Gilbert M. Stack's Blog, page 11
April 8, 2023
The Final Deduction by Rex Stout
The Final Deduction by Rex Stout
Stout does it again. A woman approaches Wolfe when her husband has been kidnapped—not to find him, but to make sure that he comes home safe after she pays the ransom. Then the deaths start and Wolfe, trying to earn a huge fee, is in between the criminals and the cops. This one spotlights the lengths Wolfe is willing to go to in order to satisfy his greed and in doing so presents the reader with an excellent mystery. I figured out the villain, but with the wrong reason for the crimes.
April 7, 2023
Roadmarks by Roger Zelazny
Roadmarks by Roger Zelazny
Roger Zelazny likes heroes who don’t know who they are. The most famous is Corwin of Amber, but he also uses this idea in Creatures of Light and Darkness and again here in Roadmarks. The idea behind the Roadmarks world is that branch universes are created at every decisive (and possibly all the other) moments of history and that these branch universes were connected by some powerful race in the past so that there appears to be a road network connecting them. Certain people can travel these roads and the travelers come from the whole range of history and cultures. One of the travelers (our hero who doesn’t know who he is) has another traveler acting out on a vendetta against him by hiring a large number of assassins to track him down through time and kill him. To make matters a bit more complicated, the storyline advances in two timelines. It’s a fast-moving, fun story, but not one of Zelazny’s best.
April 6, 2023
Personality Tests and What They Can Tell Us by Jamie Kurtz
Personality Tests and What They Can Tell Us by Jamie Kurtz
Everyone knows that there are personality tests out there. Many of us have taken them on the internet or had them handed out in school. (We took one in high school that told everyone in my class of more than 400 that we should be farmers.) But when push came to shove, I realize I knew very little about them, so I read this very short Great Courses book.

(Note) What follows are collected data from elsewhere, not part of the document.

(** * Voxel world simulation core: a shallow embedding

    The simulation core of the scene component (terrain field, chunk
    streaming, bird and villager state machines, player controller, particle
    pool) is embedded as Rocq functions, and the properties of its
    specification are stated and proved over them.

    Conventions.
    - A JavaScript [number] is an exact rational ([Q]); a number that the
      code only uses as an integer (chunk coordinates, counters, indices) is
      a [Z] or a [nat].  Rounding, NaN and the infinities of binary
      floating point are outside the model.
    - [Math.sin], [Math.cos], [Math.sqrt] and [Math.PI] belong
      to the host, not to the repository: they are the fields of the class
      [JSMath] and every definition is parametric in them.
    - [Math.random()] is a stream of draws [Math_random : nat -> Q] of the
      host with a cursor in the program state; the code's draws are taken
      from it in program order.
    - A [THREE.Vector3] is a record of three numbers; a matrix baked by
      [updateMatrix()] is the position and Euler rotation it was composed
      from (the scale of the shared dummy object is never changed). *)

From Stdlib Require Import ZArith QArith Qround Qabs Qminmax List Bool Lia Lqa.
From Stdlib Require Import String Ascii DecimalString Decimal DecimalZ DecimalPos.
Import ListNotations.

Local Open Scope Q_scope.

(** ** Numbers *)

Module Num.

Definition ltb (a b : Q) : bool := if Qlt_le_dec a b then true else false.
Definition leb (a b : Q) : bool := Qle_bool a b.
Definition gtb (a b : Q) : bool := ltb b a.
Definition geb (a b : Q) : bool := leb b a.

(** [Math.floor] on a number, as an integer. *)
Definition floor (a : Q) : Z := Qfloor a.

(** [a || b] on numbers: [b] when [a] is zero. *)
Definition orElse (a b : Q) : Q := if Qeq_bool a 0 then b else a.

End Num.

Infix "<?" := Num.ltb (at level 70, no associativity) : Q_scope.
Infix "<=?" := Num.leb (at level 70, no associativity) : Q_scope.
Infix ">?" := Num.gtb (at level 70, no associativity) : Q_scope.
Infix ">=?" := Num.geb (at level 70, no associativity) : Q_scope.

(** ** The host's math library *)

Class JSMath : Type := {
  Math_sin : Q -> Q;
  Math_cos : Q -> Q;
  Math_sqrt : Q -> Q;
  Math_PI : Q;
  Math_random : nat -> Q
}.

(** ** Math.random *)

(** The random source as the program sees it: the number of draws made
    so far.  The draws themselves, [Math_random 0], [Math_random 1], ...,
    belong to the host. *)
Definition RNG : Type := nat.

Section Random.
Context {M : JSMath}.

(** One call of [Math.random()]: the next draw, and the source advanced
    by one. *)
Definition random (g : RNG) : Q * RNG := (Math_random g, S g).

(** The [k]-th draw a piece of code makes when it starts at [g]. *)
Definition draw (g : RNG) (k : nat) : Q := Math_random (g + k).

(** The source [g] after [k] draws. *)
Definition skip (g : RNG) (k : nat) : RNG := (g + k)%nat.

(** The host's contract for [Math.random()]: a number in [0, 1). *)
Definition unitDraws : Prop :=
  forall n, 0 <= Math_random n /\ Math_random n < 1.

End Random.

(** ** THREE.Vector3 *)

Record Vector3 : Type := vec3 { vx : Q; vy : Q; vz : Q }.

Module V3.
Section WithMath.
Context {M : JSMath}.

Definition zero : Vector3 := vec3 0 0 0.
Definition add (a b : Vector3) : Vector3 :=
  vec3 (vx a + vx b) (vy a + vy b) (vz a + vz b).
Definition sub (a b : Vector3) : Vector3 :=
  vec3 (vx a - vx b) (vy a - vy b) (vz a - vz b).
Definition multiplyScalar (a : Vector3) (s : Q) : Vector3 :=
  vec3 (vx a * s) (vy a * s) (vz a * s).
Definition divideScalar (a : Vector3) (s : Q) : Vector3 :=
  multiplyScalar a (1 / s).
Definition lengthSq (a : Vector3) : Q :=
  vx a * vx a + vy a * vy a + vz a * vz a.
Definition length (a : Vector3) : Q := Math_sqrt (lengthSq a).
Definition normalize (a : Vector3) : Vector3 :=
  divideScalar a (Num.orElse (length a) 1).
Definition distanceToSquared (a b : Vector3) : Q := lengthSq (sub a b).
Definition distanceTo (a b : Vector3) : Q := Math_sqrt (distanceToSquared a b).
(** [a.lerp(b, alpha)]: [a += (b - a) * alpha], componentwise. *)
Definition lerp (a b : Vector3) (alpha : Q) : Vector3 :=
  vec3 (vx a + (vx b - vx a) * alpha)
       (vy a + (vy b - vy a) * alpha)
       (vz a + (vz b - vz a) * alpha).

End WithMath.
End V3.

(** ** constants.ts *)

Definition CHUNK_SIZE : Z := 32.
Definition RENDER_DISTANCE_IN_CHUNKS : Z := 5.
Definition TREE_DENSITY : Q := 1 # 10.
Definition BUSH_DENSITY : Q := 8 # 100.
Definition DIRT_PATCH_DENSITY : Q := 15 # 100.
Definition FLOWER_DENSITY : Q := 15 # 100.
Definition MUSHROOM_DENSITY : Q := 8 # 100.
Definition GRASS_DENSITY : Q := 3 # 10.
Definition BIRD_TREE_CHANCE : Q := 4 # 10.
Definition NEST_CHANCE : Q := 3 # 10.
Definition VILLAGE_DENSITY : Q := 4 # 100.

Definition PLAYER_SPEED : Q := 9.
Definition PLAYER_RUN_MULTIPLIER : Q := 2.
Definition PLAYER_ROTATION_SPEED : Q := 3.
Definition GRAVITY : Q := 30.
Definition JUMP_FORCE : Q := 10.

Definition BIRD_MAX_SPEED : Q := 4.
Definition VILLAGER_INTERACTION_RADIUS : Q := 8.

(** ** utils.ts *)

Section Utils.
Context {M : JSMath}.

(** [pseudoRandom]: the post-increment [seed++] passes the old value of
    [seed] to [Math.sin]; the incremented value is never read. *)
Definition pseudoRandom (seed : Q) : Q :=
  let x := Math_sin seed * 10000 in
  x - inject_Z (Num.floor x).

Definition getHeight (x z : Q) : Q :=
  let scale := 80 in
  let roughness := 6 # 10 in
  let amplitude := 15 in
  let height := Math_sin (x / scale) * Math_cos (z / scale) * amplitude in
  height + (Math_sin (x / (scale * (1 # 2))) * Math_cos (z / (scale * (1 # 2))))
           * amplitude * roughness.

End Utils.


(** ** Counted loops over numbers *)

(** [for (let v = start; cond(v); v += 1)]: the values of [v] for which the
    body runs.  [fuel] bounds the number of iterations; [loopFuel] below is
    always enough for the loops of this program. *)
Fixpoint forFrom (fuel : nat) (cond : Q -> bool) (v : Q) : list Q :=
  match fuel with
  | O => []
  | S k => if cond v then v :: forFrom k cond (v + 1) else []
  end.

(** Iterations needed to walk from [lo] past [hi] in unit steps. *)
Definition loopFuel (lo hi : Q) : nat := S (Z.to_nat (Qceiling (hi - lo))).

(** [for (v = lo; v < hi; v += 1)] *)
Definition forLt (lo hi : Q) : list Q :=
  forFrom (loopFuel lo hi) (fun v => v <? hi) lo.

(** [for (v = lo; v <= hi; v += 1)] *)
Definition forLe (lo hi : Q) : list Q :=
  forFrom (loopFuel lo hi) (fun v => v <=? hi) lo.

(** [xs[i]] for an integral number [i]: [None] stands for [undefined]. *)
Definition at_ {A : Type} (xs : list A) (i : Z) : option A :=
  if (i <? 0)%Z then None else List.nth_error xs (Z.to_nat i).

(** [xs.flatMap(f)]: nested loops that push in order. *)
Definition flatMap {A B : Type} (f : A -> list B) (xs : list A) : list B :=
  List.concat (List.map f xs).

(** ** world.ts *)

Record Twig : Type := { twigPosition : Vector3; twigRotation : Vector3 }.

Record Nest : Type := { nestPosition : Vector3; twigs : list Twig }.

Record Tree : Type := {
  treePosition : Vector3;          (* tree.position, chunk-local *)
  height : Q;                      (* userData.height *)
  trunkWidth : Q;
  leafPositions : list Vector3;    (* the instanced leaves, in order *)
  nest : option Nest               (* userData.nest *)
}.

Record Bush : Type := {
  bushPosition : Vector3;
  bushLeaves : list Vector3
}.

Record House : Type := {
  houseWidth : Q;
  houseDepth : Q;
  walls : list Vector3;
  roof : list Vector3;
  interiorPoint : Vector3
}.

Inductive FarmBlock : Type :=
| Water (x z : Q)
| Farmland (x z : Q) (cropHeight : Q).

Record FarmPlot : Type := {
  farmWidth : Q;
  farmDepth : Q;
  posts : list Vector3;
  blocks : list FarmBlock;
  workPoints : list Vector3
}.

Section WorldTs.
Context {M : JSMath}.

(** The twigs of [createNest], first to last; six draws each, in the order
    the constructor evaluates them. *)
Fixpoint nestTwigs (n : nat) (g : RNG) : list Twig * RNG :=
  match n with
  | O => ([], g)
  | S k =>
    let radius := 8 # 10 in
    let height := 1 # 2 in
    let '(r1, g1) := random g in
    let angle := r1 * Math_PI * 2 in
    let '(r2, g2) := random g1 in
    let y := (r2 - (1 # 2)) * height in
    let '(r3, g3) := random g2 in
    let rotY := angle + Math_PI / 2 + (r3 - (1 # 2)) * (1 # 2) in
    let '(r4, g4) := random g3 in
    let rotZ := (r4 - (1 # 2)) * (2 # 10) in
    let '(r5, g5) := random g4 in
    let rotX := (r5 - (1 # 2)) * (2 # 10) in
    let twig :=
      {| twigPosition := vec3 (Math_cos angle * radius) y (Math_sin angle * radius);
         twigRotation := vec3 rotX rotY rotZ |} in
    let '(rest, g') := nestTwigs k g5 in
    (twig :: rest, g')
  end.

Definition createNest (g : RNG) : Nest * RNG :=
  let '(ts, g') := nestTwigs 20 g in
  ({| nestPosition := V3.zero; twigs := ts |}, g').

(** The leaf cells of [createTree]: three nested loops. *)
Definition treeLeaves (seed canopyBaseY canopyHeight canopyRadius : Q)
  : list Vector3 :=
  flatMap (fun y =>
    flatMap (fun lx =>
      flatMap (fun lz =>
        let t := (y - canopyBaseY - canopyHeight / 2) * (15 # 10) in
        let dist := Math_sqrt (lx * lx + lz * lz + t * t) in
        if (dist <? canopyRadius)
           && (pseudoRandom (seed + lx * 13 + y * 31 + lz * 53) >? (2 # 10))
        then [vec3 lx y lz] else [])
      (forLe (- canopyRadius) canopyRadius))
    (forLe (- canopyRadius) canopyRadius))
  (forLt canopyBaseY (canopyBaseY + canopyHeight)).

I enjoyed learning a little about the history and exploring the types of tests out there, but I didn’t come away thinking that these tests actually help very much to learn about peoples’ personalities.
April 5, 2023
Ruthless Tide by Al Roker
Ruthless Tide by Al Roker
The Johnstown Flood was the most devastating in U.S. history killing thousands of people. It was also a completely unnecessary tragedy, because it was not the result of nature, but of the failing of a poorly constructed dam. The dam was made to create an artificial lake to provide fishing for wealthy elites such as Andrew Carnegie. It’s spillways, a safety feature, were blocked to keep the fish from escaping. There were many signs for years that the dam was a disaster waiting to happen, but these warning signs were ignored because repairing the dam would have been expensive. When unusually heavy rains overpowered the dam, the escaping waters killed thousands and devastated the valley beneath it. And when survivors tried to sue the wealthy people responsible, the nineteenth century court system protected the rich. It was, however, one of the inspirations that led to early twentieth century progressivism and efforts to regulate industry.
April 4, 2023
Brotherhood of War 7 The New Breed by W.E.B. Griffin
Brotherhood of War 7 The New Breed by W.E.B. Griffin
Most accounts of the military in the sixties focus on the War in Vietnam, but America was fighting against communist efforts to destabilize regimes in other parts of the world as well. One of those fights took place in the Congo—an incredibly complicated area struggling with the remains of Belgian colonialism, tribal conflict, and the aforementioned efforts by the Soviet Union and China to cause civil strife and destabilize the region. Lyndon B. Johnson didn’t want to get involved in the Congo, but he also didn’t want the region to blow up either, which is Griffin’s opening to write about espionage and Green Beret special operations in the region. It’s an exciting book, but especially interesting for focusing on a part of the world that I don’t know as much about as I would like too.
April 3, 2023
Dial A for Aunties by Jessie Q. Sutanto
Dial A for Aunties by Jessie Q. Sutanto
On the surface, this is a fast paced, quirky novel about a young woman whose family gets her into a very serious problem and then stumbles through hilarious situation after hilarious situation to get her out again. But dig just a little bit deeper and you have a delightful story about cultural confusion and language barriers within a loving (but still incredibly quirky) extended family. Both tales are great and combined they made for an intensely funny book that really ought to be made into a movie.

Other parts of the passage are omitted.